知床半島の付け根、羅臼から根室にかけての海で採れるのが羅臼昆布(らうすこんぶ)。親潮(寒流)が強く流れ込み、栄養塩が豊富な海域です。出汁は濃く、わずかに黄色く濁りますが、香りが立ち、甘みと旨味の押し出しが強い。澄んだ汁物よりも、煮物や鍋、つけ汁のように味をしっかり受け止める料理で本領を発揮します。「だしの王様」と呼ばれることがあるのは、この濃度ゆえです。

道南太平洋岸 — 日高昆布

日高地方、襟裳岬周辺の太平洋岸で採れるのが日高昆布(ひだかこんぶ)。正式名称は三石昆布(みついしこんぶ)。葉がやわらかく煮えやすいのが身上で、出汁にも使えますが、昆布巻き・おでん・佃煮など、昆布そのものを食べる料理にも向きます。家庭の台所でいちばん身近な昆布、といっていい立ち位置です。

北前船と昆布ロード

北海道(蝦夷地)の昆布が関西の食卓を支えるようになったのは、江戸時代に整備された西廻り航路、いわゆる北前船によります。日本海を南下して下関を回り、瀬戸内海を経て大阪・堺へ。これが「昆布ロード」と呼ばれる流通の幹線でした。

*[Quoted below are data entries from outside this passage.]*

(** [entriesWithPrefix]: the entries there at one moment. *)
Definition entriesWithPrefix {V} (kv : gmap string (KVEntry V)) (prefix : string) : list (string * KVEntry V) :=
  List.filter (λ e, HasPrefix e.1 prefix) (range kv).

(** [None] when the entry is not a lease of the present. *)
Definition parseOwnerLease (key : string) (entry : KVEntry ownerLease) (now : Z) : option ownerLease :=
  let lease := Entry_Value entry in
  if negb (After (Entry_Created entry + realtimeOwnerTTL) now) || bool_decide (Lease_ReplicaID lease = "")
     || bool_decide (Lease_Generation lease = "")
  then None else if bool_decide (key = leaseKey lease) then Some lease else None.

(** Whether the marker fences all sessions, the one it fences otherwise, and whether it is one. *)
Definition parseFenceKey (key : string) u : bool * UUID * bool :=
  let value := TrimPrefix key (fencePrefix u) in
  if bool_decide (value = key) then (false, uuid_Nil, false) else
  if HasPrefix value "a.t." then (true, uuid_Nil, negb (bool_decide (TrimPrefix value "a.t." = ""))) else
  if negb (HasPrefix value "s.") then (false, uuid_Nil, false) else
  match Split "." value with
  | [_; session; t; requestID] =>
    if negb (bool_decide (t = "t")) || bool_decide (requestID = "") then (false, uuid_Nil, false) else
    match uuid_Parse session with
    | Some id => (false, id, negb (bool_decide (id = uuid_Nil)))
    | None => (false, uuid_Nil, false)
    end
  | _ => (false, uuid_Nil, false)
  end.

Definition fenceCommandMatchesKey (command : fenceCommand) (all : bool) (sessionID : UUID) : bool :=
  if all then bool_decide (Command_SessionID command = None)
  else bool_decide (Command_SessionID command = Some sessionID).

Definition validFenceAck (ack : fenceAck) (requestID replicaID gen : string) : bool :=
  bool_decide (Ack_RequestID ack = requestID) && bool_decide (Ack_ReplicaID ack = replicaID)
  && bool_decide (Ack_Generation ack = gen).

(** The loop of [RegisterSessionOwner] over one marker: whether it is refused, and whether it
    fences the session. *)
Definition markerBad u (e : string * KVEntry fenceCommand) : bool :=
  let '(all, fencedSession, valid) := parseFenceKey e.1 u in
  let command := Entry_Value e.2 in
  negb valid || bool_decide (Command_RequestID command = "") || negb (bool_decide (Command_UserID command = u))
  || negb (fenceCommandMatchesKey command all fencedSession).

Definition markerFences u (sessionID : UUID) (e : string * KVEntry fenceCommand) : bool :=
  let '(all, fencedSession, _) := parseFenceKey e.1 u in all || bool_decide (fencedSession = sessionID).

(** The users of an event, each once; [seen] by the lower case of their text. *)
Fixpoint uniqueUsers_from (seen : gset string) (users : list UUID) : list UUID :=
  match users with
  | [] => []
  | userID :: users =>
    let key := ToLower (uuid_String userID) in
    if bool_decide (key ∈ seen) then uniqueUsers_from seen users
    else userID :: uniqueUsers_from ({[key]} ∪ seen) users
  end.
Definition uniqueUsers (users : list UUID) : list UUID := uniqueUsers_from ∅ users.

(** The messages of [Publish]: the subject for each user. *)
Definition eventSubject u : string := "users." +:+ uuid_String u +:+ ".events".
Definition publishSubjects (users : list UUID) : list string := map eventSubject (uniqueUsers users).

(** The callback of a subscription: an event that does not fit into the channel is dropped. *)
Definition receiveEvent (ch : list RealtimeEvent) (event : option RealtimeEvent) : list RealtimeEvent :=
  match event with
  | Some event => if (length ch <? channelCapacity)%nat then ch ++ [event] else ch
  | None => ch
  end.
End names.

(** ** The cluster *)

(** [natsOwner_fenced]: its callback has been called.  Ghosts: [natsOwner_returned], the call that
    registered it has returned it; [natsOwner_released], its holder has called [Close]. *)
Record natsSessionOwner := mknatsSessionOwner {
  natsOwner_bus : Replica; natsOwner_userID : UUID; natsOwner_sessionID : UUID;
  natsOwner_validUntil : Z; natsOwner_fenced : bool; natsOwner_returned : bool; natsOwner_released : bool }.
Definition eta_natsSessionOwner (o : natsSessionOwner) : natsSessionOwner :=
  mknatsSessionOwner (natsOwner_bus o) (natsOwner_userID o) (natsOwner_sessionID o)
    (natsOwner_validUntil o) (natsOwner_fenced o) (natsOwner_returned o) (natsOwner_released o).
#[export] Instance set_natsOwner_validUntil : Setter natsOwner_validUntil :=
  ltac:(field_setter eta_natsSessionOwner natsOwner_validUntil).
#[export] Instance set_natsOwner_fenced : Setter natsOwner_fenced :=
  ltac:(field_setter eta_natsSessionOwner natsOwner_fenced).
#[export] Instance set_natsOwner_returned : Setter natsOwner_returned :=
  ltac:(field_setter eta_natsSessionOwner natsOwner_returned).
#[export] Instance set_natsOwner_released : Setter natsOwner_released :=
  ltac:(field_setter eta_natsSessionOwner natsOwner_released).

(** What the mutex of a bus guards, and whether [closed] is. *)
Record NATSBUS := mkNATSBUS { NATSBUS_owners : gmap UUID (gmap pointer unit); NATSBUS_closed : bool }.

(** A call of [FenceSessions] and its ticket, under the identifier it gives itself: it lists the
    leases, waits for the answers of [rest], and ends without an error ([FenceHeld]) or with one
    ([FenceFailed]); the ticket is released.  [Fence_targets]: the leases it has sent requests to. *)
Inductive FencePhase :=
  | FenceListing | FenceWaiting (rest : list ownerLease) | FenceHeld | FenceFailed | FenceReleased.
Record Fence := mkFence {
  Fence_userID : UUID; Fence_sessionID : option UUID; Fence_targets : list ownerLease; Fence_phase : FencePhase }.

(** Threads of a replica. *)
Inductive NatsPC :=
  (** [RegisterSessionOwner] before its look at the lease, and before its look at the markers *)
  | RegisterVerify (o : pointer)
  | RegisterScan (o : pointer)
  (** [Close] of an owner, before it is taken out of the map *)
  | OwnerClosing (o : pointer)
  (** [handleFenceCommand]: the owners it has collected *)
  | Handling (r : Replica) (requestID : UUID) (rest : list pointer)
  (** [refreshOwners]: the lease has been put; it has been read again; one of them failed; the
      owners collected then *)
  | RefreshVerify (r : Replica)
  | RefreshMark (r : Replica) (created : Z)
  | RefreshFailed (r : Replica)
  | RefreshFailing (rest : list pointer)
  (** [Close] of the bus, before the lease is deleted *)
  | BusLeaving (r : Replica).
(** The marker of the fence is there. *)
Definition marked w req f : Prop :=
  is_Some (Cluster_markers w !! markerKey (Fence_userID f) (Fence_sessionID f) (uuid_String req)).

Record cluster_inv w : Prop := {
  ci_now : (realtimeOwnerTTL - realtimeOwnerAdmission ≤ Cluster_now w)%Z;
  ci_leases key e : Cluster_leases w !! key = Some e →
    (∃ r, key = replicaLeaseKey r ∧ Entry_Value e = leaseOf r) ∧ (Entry_Created e ≤ Cluster_now w)%Z;
  ci_map r u o : inMap w r u o → NATSBUS_closed (busOf w r) = false ∧
    ∃ owner, Cluster_owners w !! o = Some owner ∧ natsOwner_bus owner = r ∧ natsOwner_userID owner = u;
  ci_listed o owner : live w o owner → inMap w (natsOwner_bus owner) (natsOwner_userID owner) o;
  ci_within o owner : live w o owner → within w (natsOwner_bus owner) (natsOwner_validUntil owner);
  ci_threads t pc : Cluster_threads w !! t = Some pc → thread_ok w pc;
  ci_acks ack req : ack ∈ Cluster_acks w → Ack_RequestID ack = uuid_String req →
    ∃ f, Cluster_fences w !! req = Some f ∧ Fence_phase f ≠ FenceListing;
  ci_scope req f : Cluster_fences w !! req = Some f →
    Fence_sessionID f ≠ Some uuid_Nil ∧ (Fence_phase f = FenceListing → Fence_targets f = []);
  ci_fences req f o owner : Cluster_fences w !! req = Some f → marked w req f → live w o owner →
    natsOwner_returned owner = true → covered f owner → fence_state w req f o owner }.
Definition Send (o : OTP) (env : OTPEnv) (phone : string) (db : Redis)
    : Redis * option VerificationError :=
  if negb (destinationAllowed o phone) then (db, Some VerifierUnavailable) else
  match randomNumericCode (OTPEnv_draw env) (OTPPolicy_CodeLength (OTP_policy o)) with
  | None => (db, Some (VerifierFailure "generate verification code"))
  | Some code =>
    match OTPEnv_token env with
    | None => (db, Some (VerifierFailure "generate verification challenge"))
    | Some random =>
      let challengeID := hex_EncodeToString random in
      let destination := destinationID o phone in
      match runScript env 0 (issue o destination challengeID (codeDigest o phone code)) db with
      | (db, inr err) => (db, Some err)
      | (db, inl reply) =>
        match parseScriptResult (Some reply) with
        | inr message => (db, Some (VerifierFailure message))
        | inl (allowed, reason, retryAfter) =>
          if negb allowed
          then (db, Some (RetryError (if bool_decide (reason = "locked") then ErrLocked else ErrRateLimited)
                                     retryAfter))
          else
            match OTPEnv_SendCode env phone code (OTPPolicy_ChallengeTTL (OTP_policy o)) with
            | inr err => ((runScript env 1 (rollback o destination challengeID) db).1, Some err)
            | inl messageID =>
              ((runScript env 1 (attach o destination challengeID messageID) db).1, None)
            end
        end
      end
    end
  end.

Definition Check (o : OTP) (env : OTPEnv) (phone code : string) (db : Redis)
    : Redis * option VerificationError :=
  if negb (destinationAllowed o phone) ||
     negb (numericCode code (OTPPolicy_CodeLength (OTP_policy o)))
  then (db, Some ErrInvalidCode)
  else
    match runScript env 0 (verify o (destinationID o phone) (codeDigest o phone code)) db with
    | (db, inr err) => (db, Some err)
    | (db, inl reply) =>
      match parseScriptResult (Some reply) with
      | inr message => (db, Some (VerifierFailure message))
      | inl (allowed, reason, retryAfter) =>
        (db, if allowed then None
             else if bool_decide (reason = "expired") then Some ErrExpiredCode
             else if bool_decide (reason = "locked") then Some (RetryError ErrLocked retryAfter)
             else Some ErrInvalidCode)
      end
    end.

(** ** The webhook *)

(** The decoded body: [None] when it does not decode. *)
Record DeliveryEvent := mkDeliveryEvent {
  DeliveryEvent_ID : string; DeliveryEvent_EventType : string; DeliveryEvent_PayloadID : string;
  DeliveryEvent_Direction : string; DeliveryEvent_Tags : list string; DeliveryEvent_To : list string }.

Definition webhookReplayWindow : Z := 5 * Minute.

(** [time.Unix(seconds, 0)]: the count of seconds wraps. *)
Definition time_Unix (seconds : Z) : Z := (int64_wrap (seconds + 62135596800) * Second)%Z.
(* ===== verification/Http.v ===== *)
(** * The HTTP layer: requests, responses and handlers

    The common part of [src/internal/httpapi]: [json.go], [context.go], [client_ip.go] and
    the middleware of [server.go].

    A handler is a thread ([Threads]) that may answer and stop: [H A] ends in a response or
    goes on with a value.  It records what it does: its accesses to the store with the store
    before and after each, the events it publishes, the sessions it fences, the questions
    it asks the rate limiter, the calls on the media service.  Logs and metrics are left out.

    A request carries what the router and the decoder make of its bytes: headers, query
    and path parameters as functions, and for a handler that reads a body the decoded value.

    [replies] is the program logic: whatever the others do to the store between the accesses
    of a handler, its record and its outcome satisfy a postcondition. *)

From Stdlib Require Import ZArith Lia.
From S2P Require Import Prelude.
From S2P Require Import Runtime.
From S2P Require Import GoText.
From S2P Require Import Domain.
From S2P Require Import Compliance.
From S2P Require Import StoreState.
From S2P Require Import AuthTokens.
From S2P Require Import Accounts.
From S2P Require Import Devices.
From S2P Require Import Projection.
From S2P Require Import Conversations.
From S2P Require Import Messages.
From S2P Require Import Entities.
From S2P Require Import Media.
From S2P Require Import Threads.

(** ** Requests *)

Record Identity := mkIdentity {
  Identity_UserID : UUID; Identity_DeviceID : UUID; Identity_SessionID : UUID }.

(** [Request_Context] is the identity the context carries. *)
Record Request := mkRequest {
  Request_Method : string; Request_RemoteAddr : string; Request_ContentLength : Z;
  Request_Header : string → string; Request_Query : string → string;
  Request_URLParam : string → string; Request_Context : option Identity }.

Definition withIdentity (r : Request) (id : Identity) : Request :=
  mkRequest (Request_Method r) (Request_RemoteAddr r) (Request_ContentLength r) (Request_Header r)
    (Request_Query r) (Request_URLParam r) (Some id).

Definition identityFrom (r : Request) : Identity * bool :=
  match Request_Context r with
  | Some id => (id, true)
  | None => (mkIdentity uuid_Nil uuid_Nil uuid_Nil, false)
  end.

(** What decoding a body gives: an error in the first value, something after it, or a value. *)
Inductive Decoded (A : Type) :=
  | BadJSON
  | TrailingJSON
  | Body (value : A).
Arguments BadJSON {A}.
Arguments TrailingJSON {A}.
Arguments Body {A} value.

(** [len] of the bytes of a document, those [json.Marshal] writes for a decoded one. *)
Class WireFormat := {
  raw_length : RawMessage → Z;
  raw_length_zero_spec r : raw_length_zero r = true ↔ raw_length r = 0%Z;
  raw_length_nonneg r : (0 ≤ raw_length r)%Z }.

(** ** The server *)

Record PasswordResetPolicy := mkPasswordResetPolicy {
  PasswordResetPolicy_Enabled : bool; PasswordResetPolicy_HMACSecret : string;
  PasswordResetPolicy_CodeLength : Z; PasswordResetPolicy_TTL : Z;
  PasswordResetPolicy_MaxAttempts : Z }.

Record MediaPolicy := mkMediaPolicy {
  MediaPolicy_ConversationMaxBytes : Z; MediaPolicy_ProfileMaxBytes : Z;
  MediaPolicy_CompletionTimeout : Z; MediaPolicy_VerificationConcurrency : Z;
  MediaPolicy_ReservationLimits : MediaReservationLimits }.

Definition DefaultMediaPolicy : MediaPolicy :=
  mkMediaPolicy (2 ^ 30) (20 * 2 ^ 20) (2 * Minute) 4 DefaultMediaReservationLimits.

(** What [New] makes of the media policy it is given. *)
Definition serverMediaPolicy (p : MediaPolicy) : MediaPolicy :=
  let p :=
    if (MediaPolicy_ConversationMaxBytes p =? 0)%Z then DefaultMediaPolicy
    else if (MediaPolicy_CompletionTimeout p =? 0)%Z
    then mkMediaPolicy (MediaPolicy_ConversationMaxBytes p) (MediaPolicy_ProfileMaxBytes p)
           (MediaPolicy_CompletionTimeout DefaultMediaPolicy) (MediaPolicy_VerificationConcurrency p)
           (MediaPolicy_ReservationLimits p)
    else p in
  if (MediaPolicy_VerificationConcurrency p <? 1)%Z
  then mkMediaPolicy (MediaPolicy_ConversationMaxBytes p) (MediaPolicy_ProfileMaxBytes p)
         (MediaPolicy_CompletionTimeout p) (MediaPolicy_VerificationConcurrency DefaultMediaPolicy)
         (MediaPolicy_ReservationLimits p)
  else p.

(** The configuration a server keeps; of the legal release the policy it publishes. *)
Record Server := mkServer {
  Server_tokens : TokenManager; Server_dummyHash : string; Server_metricsToken : string;
  Server_legalRelease : Policy; Server_passwordReset : PasswordResetPolicy;
  Server_mediaPolicy : MediaPolicy }.

(** ** Responses *)

(** The values the handlers encode into a body. *)
Inductive Content :=
  | NoContent
  | ErrorBody (code message : string)
  | Fields (fields : list (string * string))
  | AuthBody (user : User) (device : Device) (tokens : TokenPair)
  | TokensBody (tokens : TokenPair)
  | UserBody (user : User)
  | UsersBody (users : list PublicUser)
  | DeviceBody (device : Device)
  | DevicesBody (devices : list Device)
  | BundlesBody (bundles : list PreKeyBundle)
  | ConversationBody (conversation : Conversation)
  | ConversationsBody (items : list Conversation) (next : string)
  | MembersBody (members : list ConversationMember)
  | InviteBody (token : string) (invite : ConversationInvite)
  | PreviewBody (preview : ConversationInvitePreview)
  | AcceptedBody (accepted : ConversationInviteAcceptance)
  | MessageBody (message : Message)
  | MessagesBody (items : list Message) (next : string)
  | ReceiptBody (receipt : Receipt)
  | ReceiptsBody (receipts : list Receipt)
  | EntityBody (entity : Entity)
  | EntitiesBody (items : list Entity) (next : string)
  | RotationBody (result : RotateChoreResult)
  | MediaBody (record : MediaObject)
  | UploadBody (record : MediaObject) (method url : string) (headers : list (string * string))
      (expiresAt : option Z)
  | DownloadBody (url : string) (expiresAt : Z)
  | BlocksBody (users : list UUID)
  | OnlineBody (online : bool)
  | ResetStartedBody (challengeID : string) (expiresIn : Z) (message : string)
  | AgePendingBody (minimumAge : Z) (policyVersion : string)
  | AgeBody (assurance : AgeAssurance)
  | PolicyBody (policy : Policy)
  | AcceptanceBody (acceptance : Acceptance)
  | CaseBody (status : CaseStatus).

Record Response := mkResponse {
  Response_Status : Z; Response_RetryAfter : option string; Response_Content : Content }.

Definition writeJSON (status : Z) (content : Content) : Response := mkResponse status None content.

Definition writeError (status : Z) (code message : string) : Response :=
  writeJSON status (ErrorBody code message).

(** [w.WriteHeader(http.StatusNoContent)] *)
Definition noContent : Response := writeJSON 204 NoContent.

Definition retryAfter (seconds : string) (r : Response) : Response :=
  mkResponse (Response_Status r) (Some seconds) (Response_Content r).

Definition writeDomainError (err : Error) : Response :=
  match err with
  | ErrUnauthenticated => writeError 401 "unauthenticated" "Authentication is required."
  | ErrForbidden => writeError 403 "forbidden" "You do not have access to this resource."
  | ErrNotFound => writeError 404 "not_found" "The requested resource was not found."
  | ErrConflict => writeError 409 "conflict" "The request conflicts with the current resource state."
  | ErrInvalid => writeError 422 "invalid_input" "One or more fields are invalid."
  | ErrQuotaExceeded => writeError 429 "media_quota_exceeded"
      "Media upload or storage quota exceeded. Delete existing media or wait for pending uploads to expire."
  | ErrMediaExpired => writeError 410 "upload_expired" "The media upload reservation has expired."
  | ErrInviteRevoked => writeError 410 "invite_revoked" "This invitation has been revoked."
  | ErrInviteExpired => writeError 410 "invite_expired" "This invitation has expired."
  | ErrInviteExhausted => writeError 410 "invite_exhausted" "This invitation has reached its usage limit."
  | ErrOther _ => writeError 500 "internal_error" "An internal error occurred."
  end.

Definition dependencyUnavailable : Response :=
  writeError 503 "dependency_unavailable" "Please try again shortly.".

(** ** Handlers *)

(** An event a handler publishes. *)
Record HttpEvent := mkHttpEvent {
  HttpEvent_ID : string; HttpEvent_Type : string; HttpEvent_ConversationID : UUID;
  HttpEvent_Payload : list (string * UUID); HttpEvent_OccurredAt : Z }.

Inductive Effect :=
  | Access (before after : Store)
  | Published (recipients : list UUID) (event : HttpEvent)
  | RevokedLocally (userID : UUID) (sessionID : option UUID)
  | Fenced (userID : UUID) (sessionID : option UUID) (err : option Error)
  | FenceReleased
  | Limited (key : string) (limit window : Z) (answer : res bool)
  | MediaCalled (name objectKey : string) (result : option string)
  | VerifierCalled (name phone : string) (ok : bool).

大阪にはおもに道南の真昆布が大量に運ばれ、堺は昆布加工の集積地となります。京都には利尻昆布が好んで荷揚げされ、懐石のだし文化が育ちました。一方で、上質な昆布から先に関西で売れていった結果、江戸(関東)へは残りが回り、関東の出汁が鰹節寄りに発達した、ともいわれています。さらに昆布ロードは薩摩から琉球を経由して清(中国)にまで伸び、沖縄のクーブイリチーのような昆布料理を生むことになりました。

もう一歩先へ

同じ「昆布だし」でも、選ぶ昆布で料理の輪郭は変わります。澄んだ吸い物や湯豆腐なら利尻、関西風のうどんつゆや一番出汁なら真昆布、煮物や鍋でだしごと食べさせるなら羅臼、家庭の常備と昆布巻きには日高、というのが伝統的な使い分けです。台所の棚に二種類置いてみる、というところから、産地の違いは案外はっきり感じられます。